The building of the Mound causeway, designed by Thomas Telford and built between 1814 and 1818 to carry what is now the A9 roadArticle stub box, reduced the size of the loch. The causeway, which is nearly 1 km long, acts as a tidal barrier, stopping the sea some 2.5 km short of the former tidal limit. Sluices in the causeway allow salmon and sea-trout to continue to migrate upstream to spawning areas, as well providing an outflow for the River Fleet.

==Conservation designations==
Loch Fleet became a nature reserve under the management of the Scottish Wildlife Trust in 1970 by agreement with the landowners, Sutherland and Cambusmore Estates. In 1975 it was declared a Site of Special Scientific Interest (SSSI): the Loch Fleet SSSI is slightly larger than the NNR, at 1232 ha, and also covers Coul Links. On 24 March 1997, the Dornoch Firth and Loch Fleet Special Protection Area (SPA) was established for wildlife conservation. The SPA covers 7836.33 ha of Loch Fleet, the Dornoch Firth, Morrich More, the Mound Alderwoods and Tarbat Ness, and was also listed as a Ramsar site the same year.

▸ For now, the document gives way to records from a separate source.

(** Every peripheral bound so far is bound to a synchronized domain. *)
Definition bound_ok (st : t) : Prop :=
  ∀ per d, (per, d) ∈ bound st → is_synchronized st d = true.

Definition derives (n : string) (o : op) : bool :=
  match o with
  | Derive m _ _ _ => String.eqb m n
  | _ => false
  end.

End ClockDomainManager.

(** The statements of the clock generator as operations of the manager:
    [register_clkin] registers the oscillator, [create_clkout] derives a
    domain from the oscillator registered last (phase 0 when the argument is
    left out), [AsyncResetSynchronizer] synchronizes a reset and a
    [DDROutput] is a peripheral bound to the domain that clocks it.
    [with_reset] is the framework's default for the argument of that name
    of [create_clkout], which lines 47-48 leave out: when it is set, the PLL
    itself synchronizes the reset of each output it creates to its lock. *)
Fixpoint CRG_manager_ops (with_reset : bool) (clkin : string)
    (p : list CRG.stmt) : list ClockDomainManager.op :=
  match p with
  | [] => []
  | CRG.PllDo (CRG.register_clkin pad f) :: p' =>
      ClockDomainManager.RegisterSource pad f
      :: CRG_manager_ops with_reset pad p'
  | CRG.PllDo (CRG.create_clkout cd f ph) :: p' =>
      ClockDomainManager.Derive cd clkin f (default 0 ph)
      :: (if with_reset
          then [ClockDomainManager.SynchronizeReset cd (CRG.Inv CRG.PllLocked)]
          else [])
      ++ CRG_manager_ops with_reset clkin p'
  | CRG.AddSpecial (CRG.AsyncResetSynchronizer cd guard) :: p' =>
      ClockDomainManager.SynchronizeReset cd guard
      :: CRG_manager_ops with_reset clkin p'
  | CRG.AddSpecial (CRG.DDROutput _ _ pad clk) :: p' =>
      ClockDomainManager.Bind pad clk :: CRG_manager_ops with_reset clkin p'
  | _ :: p' => CRG_manager_ops with_reset clkin p'
  end.

(** ** Process-wide state

    [SoCCore.mem_map] is an attribute of the class [SoCCore]: one table for
    the whole process, shared by every SoC object.  [self.mem_map] on an
    instance reads that same attribute. *)

Record globals := Globals { SoCCore_mem_map : gmap string Z }.

(** State-and-exception passing for code that touches [globals]. *)
Definition M (A : Type) : Type := globals → globals * (Py.exn + A).

#[global] Instance M_ret : MRet M := λ A a g, (g, inr a).
#[global] Instance M_bind : MBind M := λ A B f m g,
  match m g with
  | (g', inl x) => (g', inl x)
  | (g', inr a) => f a g'
  end.

Definition set_mem_map (mm : gmap string Z) : M unit :=
  λ _, (Globals mm, inr tt).
Definition get_mem_map : M (gmap string Z) :=
  λ g, (g, inr (SoCCore_mem_map g)).
Definition lift {A} (r : Py.exn + A) : M A := λ g, (g, r).

(** ** Address space (specification, section 4.1) *)

Module AddressSpace.

Record Region := mkRegion { name : string; base : Z; size : Z }.

(** Some address lies in both [[base, base+size)] intervals. *)
Definition intersects (r1 r2 : Region) : Prop :=
  ∃ a, (base r1 ≤ a < base r1 + size r1) ∧ (base r2 ≤ a < base r2 + size r2).

Definition intersectsb (r1 r2 : Region) : bool :=
  Z.max (base r1) (base r2) <? Z.min (base r1 + size r1) (base r2 + size r2).

(** Modelled from the spec: [allocate(name, base, size)] of the
    AddressSpaceAllocator, which [base.py] does not contain (the
    framework behind [SoCCore] registers the regions).  It fails with
    RegionOverlapError if the new interval intersects a registered one,
    with RegionRedefinedError if the name is taken, and appends the
    region otherwise. *)
Definition allocate (st : list Region) (n : string) (b sz : Z)
  : Py.exn + list Region :=
  let r := mkRegion n b sz in
  if existsb (intersectsb r) st then inl (Py.RegionOverlapError n)
  else if existsb (λ r', String.eqb (name r') n) st
       then inl (Py.RegionRedefinedError n)
  else inr (st ++ [r]).

(** Allocation of a sequence of regions, stopping at the first error. *)
Fixpoint allocate_all (st : list Region) (rs : list Region)
  : Py.exn + list Region :=
  match rs with
  | [] => inr st
  | r :: rs' =>
      match allocate st (name r) (base r) (size r) with
      | inl x => inl x
      | inr st' => allocate_all st' rs'
      end
  end.

(** Modelled from the spec: [clamp(name, requested_size, max_size)]
    returns min(requested_size, max_size); in the repository the
    reconciliation of [size] with [max_sdram_size] happens inside the
    framework's [add_sdram]. *)
Definition clamp (n : string) (requested_size max_size : Z) : Z :=
  Py.min requested_size max_size.

(** The allocator states that can arise: only additions, from nothing. *)
Inductive reachable : list Region → Prop :=
| reachable_nil : reachable []
| reachable_allocate st n b sz st' :
    reachable st → allocate st n b sz = inr st' → reachable st'.

Fixpoint pairwise_disjoint (rs : list Region) : Prop :=
  match rs with
  | [] => True
  | r :: rs' => Forall (λ r', ¬ intersects r r') rs' ∧ pairwise_disjoint rs'
  end.

End AddressSpace.

(** ** The memory map written by [BaseSoC.__init__] (lines 56-62) *)

Definition BaseSoC_mem_map : gmap string Z :=
  <["rom"      := 0x00000000]>
  (<["sram"     := 0x10000000]>
  (<["spiflash" := 0x20000000]>
  (<["main_ram" := 0x40000000]>
  (<["csr"      := 0x82000000]> ∅)))).

(** ** The SoC object built by [BaseSoC.__init__] (lines 54-96) *)

(** Keyword arguments of [SoCCore.__init__] (lines 68-75). *)
Record SoCCore_args := {
  cpu_type            : string;
  cpu_variant         : string;
  clk_freq            : Z;
  ident               : string;
  max_sdram_size      : Z;
  ident_version       : bool;
  integrated_rom_size : Z
}.

(** Arguments of [add_sdram] (lines 80-88); [module] is the SDRAM chip with
    the clock frequency and rate it is constructed for. *)
Record sdram_args := {
  sdram_name              : string;
  sdram_phy               : string;
  sdram_module            : string * Z * string;
  sdram_origin            : Z;
  sdram_size              : Z;
  l2_cache_size           : Z;
  l2_cache_min_data_width : Z;
  l2_cache_reverse        : bool
}.

Record soc := mkSoC {
  revision          : string;
  core              : SoCCore_args;
  attrs             : list string;        (* submodule attributes set on self *)
  platform_requests : list string;
  crg               : option CRG.t;
  sdram             : option sdram_args;
  csrs              : list string;
  ethernet          : option string;      (* phy handed to add_ethernet *)
  spi_flash         : option (string * Z);(* mode, dummy_cycles *)
  constants         : gmap string Z
}.

Definition SoCCore_init (rev : string) (a : SoCCore_args) : soc :=
  mkSoC rev a [] [] None None [] None None ∅.

Definition add_submodule (n : string) (s : soc) : soc :=
  mkSoC (revision s) (core s) (attrs s ++ [n]) (platform_requests s) (crg s)
        (sdram s) (csrs s) (ethernet s) (spi_flash s) (constants s).
Definition platform_request (n : string) (s : soc) : soc :=
  mkSoC (revision s) (core s) (attrs s) (platform_requests s ++ [n]) (crg s)
        (sdram s) (csrs s) (ethernet s) (spi_flash s) (constants s).
Definition set_crg (c : CRG.t) (s : soc) : soc :=
  mkSoC (revision s) (core s) (attrs s) (platform_requests s) (Some c)
        (sdram s) (csrs s) (ethernet s) (spi_flash s) (constants s).
Definition add_sdram (a : sdram_args) (s : soc) : soc :=
  mkSoC (revision s) (core s) (attrs s) (platform_requests s) (crg s)
        (Some a) (csrs s) (ethernet s) (spi_flash s) (constants s).
Definition add_csr (n : string) (s : soc) : soc :=
  mkSoC (revision s) (core s) (attrs s) (platform_requests s) (crg s)
        (sdram s) (csrs s ++ [n]) (ethernet s) (spi_flash s) (constants s).
Definition add_ethernet (phy : string) (s : soc) : soc :=
  mkSoC (revision s) (core s) (attrs s) (platform_requests s) (crg s)
        (sdram s) (csrs s) (Some phy) (spi_flash s) (constants s).
(** [add_spi_flash] leaves the flash core on the object as the submodule
    [spiflash]; that attribute is what [configure_boot] tests for. *)
Definition add_spi_flash (mode : string) (dummy_cycles : Z) (s : soc) : soc :=
  mkSoC (revision s) (core s) (attrs s ++ ["spiflash"]) (platform_requests s)
        (crg s) (sdram s) (csrs s) (ethernet s) (Some (mode, dummy_cycles))
        (constants s).
(** [add_constant] records the constant under its name.  The framework's
    method refuses a name that is declared already; what happens on such
    an object is not modelled. *)
Definition add_constant (n : string) (v : Z) (s : soc) : soc :=
  mkSoC (revision s) (core s) (attrs s) (platform_requests s) (crg s)
        (sdram s) (csrs s) (ethernet s) (spi_flash s) (<[n := v]> (constants s)).

Definition hasattr (s : soc) (n : string) : bool := bool_decide (n ∈ attrs s).

(** [int(66e6)] (line 65). *)
Definition sys_clk_freq : Z := 66000000.

(** What the framework does behind the calls of [BaseSoC.__init__], as far
    as the file can see it: each group of calls may update the dictionary
    behind [SoCCore.mem_map] in place, and may raise.  [fw_setup] stands
    for lines 64-79 ([Platform(revision)], [SoCCore.__init__], [_CRG],
    [GENSDRPHY]), [fw_finish] for lines 80-96. *)
Record framework := {
  fw_setup  : string → gmap string Z → gmap string Z * option Py.exn;
  fw_finish : gmap string Z → gmap string Z * option Py.exn
}.

Definition framework_step
    (f : gmap string Z → gmap string Z * option Py.exn) : M unit :=
  λ g, (Globals (f (SoCCore_mem_map g)).1,
        match (f (SoCCore_mem_map g)).2 with
        | Some x => inl x
        | None => inr tt
        end).

(** A framework that leaves the table alone and never raises. *)
Definition framework_quiet : framework :=
  {| fw_setup := λ _ mm, (mm, None); fw_finish := λ mm, (mm, None) |}.

(** [BaseSoC.__init__] over a framework.  The calls are recorded on the
    object; [self.mem_map] on line 83 reads the table as the framework has
    left it by then. *)
Definition BaseSoC_init_with (fw : framework) (rev : string) : M soc :=
  _ ← set_mem_map BaseSoC_mem_map;
  _ ← framework_step (fw_setup fw rev);
  let s := SoCCore_init rev
    {| cpu_type            := "vexriscv";
       cpu_variant         := "linux";
       clk_freq            := sys_clk_freq * 3;
       ident               := "LiteX RISC-V SoC on 5A-75B";
       max_sdram_size      := 0x400000;
       ident_version       := true;
       integrated_rom_size := 0x8000 |} in
  let s := add_submodule "crg" (set_crg (CRG.init sys_clk_freq) s) in
  let s := add_submodule "sdrphy" (platform_request "sdram" s) in
  mm ← get_mem_map;
  main_ram ← lift (Py.getitem mm "main_ram");
  let s := add_sdram
    {| sdram_name              := "sdram";
       sdram_phy               := "sdrphy";
       sdram_module            := ("M12L16161A", sys_clk_freq, "1:1");
       sdram_origin            := main_ram;
       sdram_size              := 4 * mB;
       l2_cache_size           := 0x8000;
       l2_cache_min_data_width := 128;
       l2_cache_reverse        := true |} s in
  let s := add_submodule "ethphy"
             (platform_request "eth" (platform_request "eth_clocks" s)) in
  let s := add_csr "ethphy" s in
  let s := add_ethernet "ethphy" s in
  _ ← framework_step (fw_finish fw);
  mret (add_spi_flash "1x" 8 s).

(** [BaseSoC.__init__] when the framework leaves [SoCCore.mem_map] as line
    56 set it and accepts every call. *)
Definition BaseSoC_init (rev : string) : M soc :=
  BaseSoC_init_with framework_quiet rev.

(** [BaseSoC.configure_boot] (lines 112-114). *)
Definition configure_boot (s : soc) : M soc :=
  if hasattr s "spiflash" then
    mm ← get_mem_map;
    spiflash ← lift (Py.getitem mm "spiflash");
    mret (add_constant "FLASH_BOOT_ADDRESS" (spiflash + 1 * mB) s)
  else mret s.

(** The regions of the composed address map.  Bases come from the memory
    map; the ROM size and the SDRAM window come from the arguments above;
    the sizes the file does not fix are parameters. *)
Definition BaseSoC_regions (mm : gmap string Z) (s : soc)
    (sram_size spiflash_size csr_size : Z) : option (list AddressSpace.Region) :=
  rom ← mm !! "rom";
  sram ← mm !! "sram";
  spiflash ← mm !! "spiflash";
  csr ← mm !! "csr";
  sd ← sdram s;
  Some [ AddressSpace.mkRegion "rom" rom (integrated_rom_size (core s));
         AddressSpace.mkRegion "sram" sram sram_size;
         AddressSpace.mkRegion "spiflash" spiflash spiflash_size;
         AddressSpace.mkRegion "main_ram" (sdram_origin sd)
           (AddressSpace.clamp "main_ram" (sdram_size sd)
                               (max_sdram_size (core s)));
         AddressSpace.mkRegion "csr" csr csr_size ].

(** ** Build and load driver: [main] (lines 118-141) *)

(** The command-line flags [main] reads. *)
Record args := { build : bool; load : bool; cable : string }.

(** The outside world: what the toolchain would answer if it were run (exit
    status and diagnostic text), the two names [main] takes from the
    builder and the SoC, and the exit status of commands run by the
    shell. *)
Record env := {
  synthesis    : Z * string;
  gateware_dir : string;
  build_name   : string;
  shell        : string → Z
}.

(** [os.system(cmd)] returns the wait status of the shell: the exit status
    of a command that ran to its end, shifted left by eight bits. *)
Definition os_system (e : env) (cmd : string) : Z := Z.shiftl (shell e cmd) 8.
(** The case-ignorable code points, and the cased code points that are not
    case-ignorable, as intervals in increasing order. *)
Definition caseIgnorableRanges : list (Z * Z) :=
  [
    (0x27, 0x27); (0x2e, 0x2e); (0x3a, 0x3a);
    (0x5e, 0x5e); (0x60, 0x60); (0xa8, 0xa8);
    (0xad, 0xad); (0xaf, 0xaf); (0xb4, 0xb4);
    (0xb7, 0xb8); (0x2b0, 0x36f); (0x374, 0x375);
    (0x37a, 0x37a); (0x384, 0x385); (0x387, 0x387);
    (0x483, 0x489); (0x559, 0x559); (0x55f, 0x55f);
    (0x591, 0x5bd); (0x5bf, 0x5bf); (0x5c1, 0x5c2);
    (0x5c4, 0x5c5); (0x5c7, 0x5c7); (0x5f4, 0x5f4);
    (0x600, 0x605); (0x610, 0x61a); (0x61c, 0x61c);
    (0x640, 0x640); (0x64b, 0x65f); (0x670, 0x670);
    (0x6d6, 0x6dd); (0x6df, 0x6e8); (0x6ea, 0x6ed);
    (0x70f, 0x70f); (0x711, 0x711); (0x730, 0x74a);
    (0x7a6, 0x7b0); (0x7eb, 0x7f5); (0x7fa, 0x7fa);
    (0x7fd, 0x7fd); (0x816, 0x82d); (0x859, 0x85b);
    (0x888, 0x888); (0x890, 0x891); (0x898, 0x89f);
    (0x8c9, 0x902); (0x93a, 0x93a); (0x93c, 0x93c);
    (0x941, 0x948); (0x94d, 0x94d); (0x951, 0x957);
    (0x962, 0x963); (0x971, 0x971); (0x981, 0x981);
    (0x9bc, 0x9bc); (0x9c1, 0x9c4); (0x9cd, 0x9cd);
    (0x9e2, 0x9e3); (0x9fe, 0x9fe); (0xa01, 0xa02);
    (0xa3c, 0xa3c); (0xa41, 0xa42); (0xa47, 0xa48);
    (0xa4b, 0xa4d); (0xa51, 0xa51); (0xa70, 0xa71);
    (0xa75, 0xa75); (0xa81, 0xa82); (0xabc, 0xabc);
    (0xac1, 0xac5); (0xac7, 0xac8); (0xacd, 0xacd);
    (0xae2, 0xae3); (0xafa, 0xaff); (0xb01, 0xb01);
    (0xb3c, 0xb3c); (0xb3f, 0xb3f); (0xb41, 0xb44);
    (0xb4d, 0xb4d); (0xb55, 0xb56); (0xb62, 0xb63);
    (0xb82, 0xb82); (0xbc0, 0xbc0); (0xbcd, 0xbcd);
    (0xc00, 0xc00); (0xc04, 0xc04); (0xc3c, 0xc3c);
    (0xc3e, 0xc40); (0xc46, 0xc48); (0xc4a, 0xc4d);
    (0xc55, 0xc56); (0xc62, 0xc63); (0xc81, 0xc81);
    (0xcbc, 0xcbc); (0xcbf, 0xcbf); (0xcc6, 0xcc6);
    (0xccc, 0xccd); (0xce2, 0xce3); (0xd00, 0xd01);
    (0xd3b, 0xd3c); (0xd41, 0xd44); (0xd4d, 0xd4d);
    (0xd62, 0xd63); (0xd81, 0xd81); (0xdca, 0xdca);
    (0xdd2, 0xdd4); (0xdd6, 0xdd6); (0xe31, 0xe31);
    (0xe34, 0xe3a); (0xe46, 0xe4e); (0xeb1, 0xeb1);
    (0xeb4, 0xebc); (0xec6, 0xec6); (0xec8, 0xecd);
    (0xf18, 0xf19); (0xf35, 0xf35); (0xf37, 0xf37);
    (0xf39, 0xf39); (0xf71, 0xf7e); (0xf80, 0xf84);
    (0xf86, 0xf87); (0xf8d, 0xf97); (0xf99, 0xfbc);
    (0xfc6, 0xfc6); (0x102d, 0x1030); (0x1032, 0x1037);
    (0x1039, 0x103a); (0x103d, 0x103e); (0x1058, 0x1059);
    (0x105e, 0x1060); (0x1071, 0x1074); (0x1082, 0x1082);
    (0x1085, 0x1086); (0x108d, 0x108d); (0x109d, 0x109d);
    (0x10fc, 0x10fc); (0x135d, 0x135f); (0x1712, 0x1714);
    (0x1732, 0x1733); (0x1752, 0x1753); (0x1772, 0x1773);
    (0x17b4, 0x17b5); (0x17b7, 0x17bd); (0x17c6, 0x17c6);
    (0x17c9, 0x17d3); (0x17d7, 0x17d7); (0x17dd, 0x17dd);
    (0x180b, 0x180f); (0x1843, 0x1843); (0x1885, 0x1886);
    (0x18a9, 0x18a9); (0x1920, 0x1922); (0x1927, 0x1928);
    (0x1932, 0x1932); (0x1939, 0x193b); (0x1a17, 0x1a18);
    (0x1a1b, 0x1a1b); (0x1a56, 0x1a56); (0x1a58, 0x1a5e);
    (0x1a60, 0x1a60); (0x1a62, 0x1a62); (0x1a65, 0x1a6c);
    (0x1a73, 0x1a7c); (0x1a7f, 0x1a7f); (0x1aa7, 0x1aa7);
    (0x1ab0, 0x1ace); (0x1b00, 0x1b03); (0x1b34, 0x1b34);
    (0x1b36, 0x1b3a); (0x1b3c, 0x1b3c); (0x1b42, 0x1b42);
    (0x1b6b, 0x1b73); (0x1b80, 0x1b81); (0x1ba2, 0x1ba5);
    (0x1ba8, 0x1ba9); (0x1bab, 0x1bad); (0x1be6, 0x1be6);
    (0x1be8, 0x1be9); (0x1bed, 0x1bed); (0x1bef, 0x1bf1);
    (0x1c2c, 0x1c33); (0x1c36, 0x1c37); (0x1c78, 0x1c7d);
    (0x1cd0, 0x1cd2); (0x1cd4, 0x1ce0); (0x1ce2, 0x1ce8);
    (0x1ced, 0x1ced); (0x1cf4, 0x1cf4); (0x1cf8, 0x1cf9);
    (0x1d2c, 0x1d6a); (0x1d78, 0x1d78); (0x1d9b, 0x1dff);
    (0x1fbd, 0x1fbd); (0x1fbf, 0x1fc1); (0x1fcd, 0x1fcf);
    (0x1fdd, 0x1fdf); (0x1fed, 0x1fef); (0x1ffd, 0x1ffe);
    (0x200b, 0x200f); (0x2018, 0x2019); (0x2024, 0x2024);
    (0x2027, 0x2027); (0x202a, 0x202e); (0x2060, 0x2064);
    (0x2066, 0x206f); (0x2071, 0x2071); (0x207f, 0x207f);
    (0x2090, 0x209c); (0x20d0, 0x20f0); (0x2c7c, 0x2c7d);
    (0x2cef, 0x2cf1); (0x2d6f, 0x2d6f); (0x2d7f, 0x2d7f);
    (0x2de0, 0x2dff); (0x2e2f, 0x2e2f); (0x3005, 0x3005);
    (0x302a, 0x302d); (0x3031, 0x3035); (0x303b, 0x303b);
    (0x3099, 0x309e); (0x30fc, 0x30fe); (0xa015, 0xa015);
    (0xa4f8, 0xa4fd); (0xa60c, 0xa60c); (0xa66f, 0xa672);
    (0xa674, 0xa67d); (0xa67f, 0xa67f); (0xa69c, 0xa69f);
    (0xa6f0, 0xa6f1); (0xa700, 0xa721); (0xa770, 0xa770);
    (0xa788, 0xa78a); (0xa7f2, 0xa7f4); (0xa7f8, 0xa7f9);
    (0xa802, 0xa802); (0xa806, 0xa806); (0xa80b, 0xa80b);
    (0xa825, 0xa826); (0xa82c, 0xa82c); (0xa8c4, 0xa8c5);
    (0xa8e0, 0xa8f1); (0xa8ff, 0xa8ff); (0xa926, 0xa92d);
    (0xa947, 0xa951); (0xa980, 0xa982); (0xa9b3, 0xa9b3);
    (0xa9b6, 0xa9b9); (0xa9bc, 0xa9bd); (0xa9cf, 0xa9cf);
    (0xa9e5, 0xa9e6); (0xaa29, 0xaa2e); (0xaa31, 0xaa32);
    (0xaa35, 0xaa36); (0xaa43, 0xaa43); (0xaa4c, 0xaa4c);
    (0xaa70, 0xaa70); (0xaa7c, 0xaa7c); (0xaab0, 0xaab0);
    (0xaab2, 0xaab4); (0xaab7, 0xaab8); (0xaabe, 0xaabf);
    (0xaac1, 0xaac1); (0xaadd, 0xaadd); (0xaaec, 0xaaed);
    (0xaaf3, 0xaaf4); (0xaaf6, 0xaaf6); (0xab5b, 0xab5f);
    (0xab69, 0xab6b); (0xabe5, 0xabe5); (0xabe8, 0xabe8);
    (0xabed, 0xabed); (0xfb1e, 0xfb1e); (0xfbb2, 0xfbc2);
    (0xfe00, 0xfe0f); (0xfe13, 0xfe13); (0xfe20, 0xfe2f);
    (0xfe52, 0xfe52); (0xfe55, 0xfe55); (0xfeff, 0xfeff);
    (0xff07, 0xff07); (0xff0e, 0xff0e); (0xff1a, 0xff1a);
    (0xff3e, 0xff3e); (0xff40, 0xff40); (0xff70, 0xff70);
    (0xff9e, 0xff9f); (0xffe3, 0xffe3); (0xfff9, 0xfffb);
    (0x101fd, 0x101fd); (0x102e0, 0x102e0); (0x10376, 0x1037a);
    (0x10780, 0x10785); (0x10787, 0x107b0); (0x107b2, 0x107ba);
    (0x10a01, 0x10a03); (0x10a05, 0x10a06); (0x10a0c, 0x10a0f);
    (0x10a38, 0x10a3a); (0x10a3f, 0x10a3f); (0x10ae5, 0x10ae6);
    (0x10d24, 0x10d27); (0x10eab, 0x10eac); (0x10f46, 0x10f50);
    (0x10f82, 0x10f85); (0x11001, 0x11001); (0x11038, 0x11046);
    (0x11070, 0x11070); (0x11073, 0x11074); (0x1107f, 0x11081);
    (0x110b3, 0x110b6); (0x110b9, 0x110ba); (0x110bd, 0x110bd);
    (0x110c2, 0x110c2); (0x110cd, 0x110cd); (0x11100, 0x11102);
    (0x11127, 0x1112b); (0x1112d, 0x11134); (0x11173, 0x11173);
    (0x11180, 0x11181); (0x111b6, 0x111be); (0x111c9, 0x111cc);
    (0x111cf, 0x111cf); (0x1122f, 0x11231); (0x11234, 0x11234);
    (0x11236, 0x11237); (0x1123e, 0x1123e); (0x112df, 0x112df);
    (0x112e3, 0x112ea); (0x11300, 0x11301); (0x1133b, 0x1133c);
    (0x11340, 0x11340); (0x11366, 0x1136c); (0x11370, 0x11374);
    (0x11438, 0x1143f); (0x11442, 0x11444); (0x11446, 0x11446);
    (0x1145e, 0x1145e); (0x114b3, 0x114b8); (0x114ba, 0x114ba);
    (0x114bf, 0x114c0); (0x114c2, 0x114c3); (0x115b2, 0x115b5);
    (0x115bc, 0x115bd); (0x115bf, 0x115c0); (0x115dc, 0x115dd);
    (0x11633, 0x1163a); (0x1163d, 0x1163d); (0x1163f, 0x11640);
    (0x116ab, 0x116ab); (0x116ad, 0x116ad); (0x116b0, 0x116b5);
    (0x116b7, 0x116b7); (0x1171d, 0x1171f); (0x11722, 0x11725);
    (0x11727, 0x1172b); (0x1182f, 0x11837); (0x11839, 0x1183a);
    (0x1193b, 0x1193c); (0x1193e, 0x1193e); (0x11943, 0x11943);
    (0x119d4, 0x119d7); (0x119da, 0x119db); (0x119e0, 0x119e0);
    (0x11a01, 0x11a0a); (0x11a33, 0x11a38); (0x11a3b, 0x11a3e);
    (0x11a47, 0x11a47); (0x11a51, 0x11a56); (0x11a59, 0x11a5b);
    (0x11a8a, 0x11a96); (0x11a98, 0x11a99); (0x11c30, 0x11c36);
    (0x11c38, 0x11c3d); (0x11c3f, 0x11c3f); (0x11c92, 0x11ca7);
    (0x11caa, 0x11cb0); (0x11cb2, 0x11cb3); (0x11cb5, 0x11cb6);
    (0x11d31, 0x11d36); (0x11d3a, 0x11d3a); (0x11d3c, 0x11d3d);
    (0x11d3f, 0x11d45); (0x11d47, 0x11d47); (0x11d90, 0x11d91);
    (0x11d95, 0x11d95); (0x11d97, 0x11d97); (0x11ef3, 0x11ef4);
    (0x13430, 0x13438); (0x16af0, 0x16af4); (0x16b30, 0x16b36);
    (0x16b40, 0x16b43); (0x16f4f, 0x16f4f); (0x16f8f, 0x16f9f);
    (0x16fe0, 0x16fe1); (0x16fe3, 0x16fe4); (0x1aff0, 0x1aff3);
    (0x1aff5, 0x1affb); (0x1affd, 0x1affe); (0x1bc9d, 0x1bc9e);
    (0x1bca0, 0x1bca3); (0x1cf00, 0x1cf2d); (0x1cf30, 0x1cf46);
    (0x1d167, 0x1d169); (0x1d173, 0x1d182); (0x1d185, 0x1d18b);
    (0x1d1aa, 0x1d1ad); (0x1d242, 0x1d244); (0x1da00, 0x1da36);
    (0x1da3b, 0x1da6c); (0x1da75, 0x1da75); (0x1da84, 0x1da84);
    (0x1da9b, 0x1da9f); (0x1daa1, 0x1daaf); (0x1e000, 0x1e006);
    (0x1e008, 0x1e018); (0x1e01b, 0x1e021); (0x1e023, 0x1e024);
    (0x1e026, 0x1e02a); (0x1e130, 0x1e13d); (0x1e2ae, 0x1e2ae);
    (0x1e2ec, 0x1e2ef); (0x1e8d0, 0x1e8d6); (0x1e944, 0x1e94b);
    (0x1f3fb, 0x1f3ff); (0xe0001, 0xe0001); (0xe0020, 0xe007f);
    (0xe0100, 0xe01ef) ].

The Joint Nature Conservation Committee described it as "one of the best examples in northwest Europe of a large complex estuary which has been relatively unaffected by industrial development".

Loch Fleet was made a national nature reserve (NNR) in 1998: the NNR is classified as a Category IV protected area by the International Union for Conservation of Nature.